Well-being should never mean the same as alleviation of vulnerability.  If it does, then we do not understand what it means to be human beings…beings for whom thriving means acceptance, affirmation, belonging, and loving.  Thriving is not realized in self-isolation.  Thriving is found in “relational belonging”…or love.  And love can occur alongside vulnerability, and is capable of disarming many forms of vulnerability, according to the latest neurophysiological research.

What do you think?

If you’re interested, here’s the results of my Google search.  Notice how both vulnerabiltiy and well-being are assumed to be related to income.
Google search results on vulnerability:

  • vulnerability and poverty – 22,500,000
  • vulnerability and wealth – 11,100,000 
  • vulnerability and low income – 8,780,000
  • vulnerability and high income – 3,400,000

 Google search results on well-being:

  • well-being and poverty – 163 million
  • well-being and wealth – 180 million
  • well-being and low income – 114 million
  • well-being and high income – 141 million

For the most exhaustive scholarly research on well-being, check out Ed Diener, psychologist, who has been researching this for 30+ years and has 300+ publications on the topic.

Plain Talk:  Love, Significance, and Human Dignity are central to understanding health.  These are not just niceties but critical to life.

The Details:
The Altruistic Health Paradigm is the result of fine-tuning the Perspectival Evidentialism model into a broader application.  While the Perspectival Evidentialism model describes a pragmatic process of nursing, the beauty of this model is the adaptability to an altruistic health paradigm.  The simplicity of the model allows adaptation at a myriad of levels from societal contexts of health philosophy to individual contexts to ethical contexts.  It’s really versatile and flexible for speaking of the paradigm’s three perspectives at any level, for any population, and for any culture. 
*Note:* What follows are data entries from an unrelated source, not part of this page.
Definition tasks (symbol : string) : list (string * loader) :=
  [ (symbol +:+ "_klines_" +:+ INTERVAL +:+ "_" +:+ pretty DAYS +:+ "d.csv",
     fetch_klines symbol INTERVAL DAYS);
    (symbol +:+ "_oi_" +:+ OI_PERIOD +:+ "_" +:+ pretty DAYS +:+ "d.csv",
     fetch_stat_series symbol "/futures/data/openInterestHist" (Some OI_PERIOD) DAYS);
    (symbol +:+ "_funding_" +:+ pretty DAYS +:+ "d.csv",
     fetch_funding symbol DAYS);
    (symbol +:+ "_global_ls_" +:+ pretty DAYS +:+ "d.csv",
     fetch_stat_series symbol "/futures/data/globalLongShortAccountRatio"
       (Some RATIO_PERIOD) DAYS);
    (symbol +:+ "_top_ls_accounts_" +:+ pretty DAYS +:+ "d.csv",
     fetch_stat_series symbol "/futures/data/topLongShortAccountRatio"
       (Some RATIO_PERIOD) DAYS);
    (symbol +:+ "_top_ls_positions_" +:+ pretty DAYS +:+ "d.csv",
     fetch_stat_series symbol "/futures/data/topLongShortPositionRatio"
       (Some RATIO_PERIOD) DAYS);
    (symbol +:+ "_taker_vol_" +:+ pretty DAYS +:+ "d.csv",
     fetch_stat_series symbol "/futures/data/takerBuySellVol" (Some RATIO_PERIOD) DAYS);
    (symbol +:+ "_index_" +:+ INTERVAL +:+ "_" +:+ pretty DAYS +:+ "d.csv",
     fetch_index_like symbol "/fapi/v1/indexPriceKlines" INTERVAL DAYS);
    (symbol +:+ "_mark_" +:+ INTERVAL +:+ "_" +:+ pretty DAYS +:+ "d.csv",
     fetch_index_like symbol "/fapi/v1/markPriceKlines" INTERVAL DAYS);
    (symbol +:+ "_premium_" +:+ INTERVAL +:+ "_" +:+ pretty DAYS +:+ "d.csv",
     fetch_index_like symbol "/fapi/v1/premiumIndexKlines" INTERVAL DAYS) ].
What I’m working with right now is rudimentary.  I have taken the three perspectives (Normative, Existential, and Subjective) of the model and, after much thought, have decided that the best representation of ultimate human purpose and fulfillment is most aptly characterized by the following:
1.  Normative (law, ethic) = Love
2.  Existential (I, me, self) = Human Dignity
3.  Subjective (others, situational, relationships) = Significance

Coherent discussion of each perspective (love, human dignity, and significance) is fundamentally dependent upon the other two perspectives.  Indeed, it is very difficult, if not impossible, to discuss each perspective independent of the other two perspectives.
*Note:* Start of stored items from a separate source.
(** *** [_evaluate]: what it touches and what it reports *)

Lemma wanted_list (l : list pyval) (name : string) :
  ∃ b : bool, wanted (PList l) name = Ok b ∧ (b = true ↔ PStr name ∈ l).
Proof.
  eexists. split; [reflexivity|].
  rewrite existsb_exists. split.
  - intros (x & Hin & Hx). destruct x; try discriminate.
    apply String.eqb_eq in Hx as ->. by apply list_elem_of_In.
  - intros Hin. exists (PStr name). split; [by apply list_elem_of_In|].
    apply String.eqb_refl.
Qed.

Lemma elem_of_key_if (b : bool) (key x : string) :
  x ∈ key_if b key ↔ b = true ∧ x = key.
Proof. destruct b; cbn; set_solver. Qed.

Lemma rate_positive (l : list bool) :
  existsb id l = true → (0 < np.rate l <= 1)%Q.
Proof.
  intros Hsome. unfold np.rate.
  assert (Hle : (length (filter (λ x, x = true) l) ≤ length l)%nat)
    by apply length_filter.
  assert (Hpos : (0 < length (filter (λ x, x = true) l))%nat).
  { apply existsb_exists in Hsome as (x & Hin & Hx). destruct x; [|done].
    apply list_elem_of_In in Hin.
    assert (Hf : true ∈ filter (λ x, x = true) l) by (by apply list_elem_of_filter).
    destruct (filter _ l); [by apply elem_of_nil in Hf | cbn; lia]. }
  set (a := Z.of_nat (length (filter (λ x, x = true) l))) in *.
  set (b := Z.of_nat (length l)) in *.
  assert (0 < a) by lia. assert (a ≤ b) by lia.
  assert (0 < inject_Z a)%Q by (rewrite <- Zlt_Qlt with (x := 0%Z); lia).
  assert (0 < inject_Z b)%Q by (rewrite <- Zlt_Qlt with (x := 0%Z); lia).
  assert (inject_Z a <= inject_Z b)%Q by (by rewrite <- Zle_Qle).
  split.
  - apply Qlt_shift_div_l; [done | lra].
  - apply Qle_shift_div_r; [done | lra].
Qed.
This Altruistic Health Paradigm is, I feel, what truly comprises nursing philosophy, though nursing philosophies usually stop at “mind-body-spirit” and call it holism.  I’m not sure why in healthcare we avoid talking about the great ethical and practical foundation of love, yet we miss the bigger picture when we do so.  Perhaps it seems so intuitively right that nursing philosophers felt that no more explication was necessary.  Certainly, the most similar word used in nursing has been compassion.  While ‘compassion’ is related to love, no other word or concept can truly suffice for “love”.

We need to articulate the redemptive aspect of healthcare that we are after, and the ultimate is not healthy systems, but a healthy person with purpose and passion who is infused with dignity, significance, and love.  It is human flourishing.  I am keenly aware that using “love” may confer some namby-pamby sentiment but that level of meaning is very shallow and illusionary at best.  Love in the ultimate sense is anything but that. Love in the ultimate, redemptive sense is that which seeks the best in and for another person and enables them to achieve it not only for their own sake, but for the sake of others.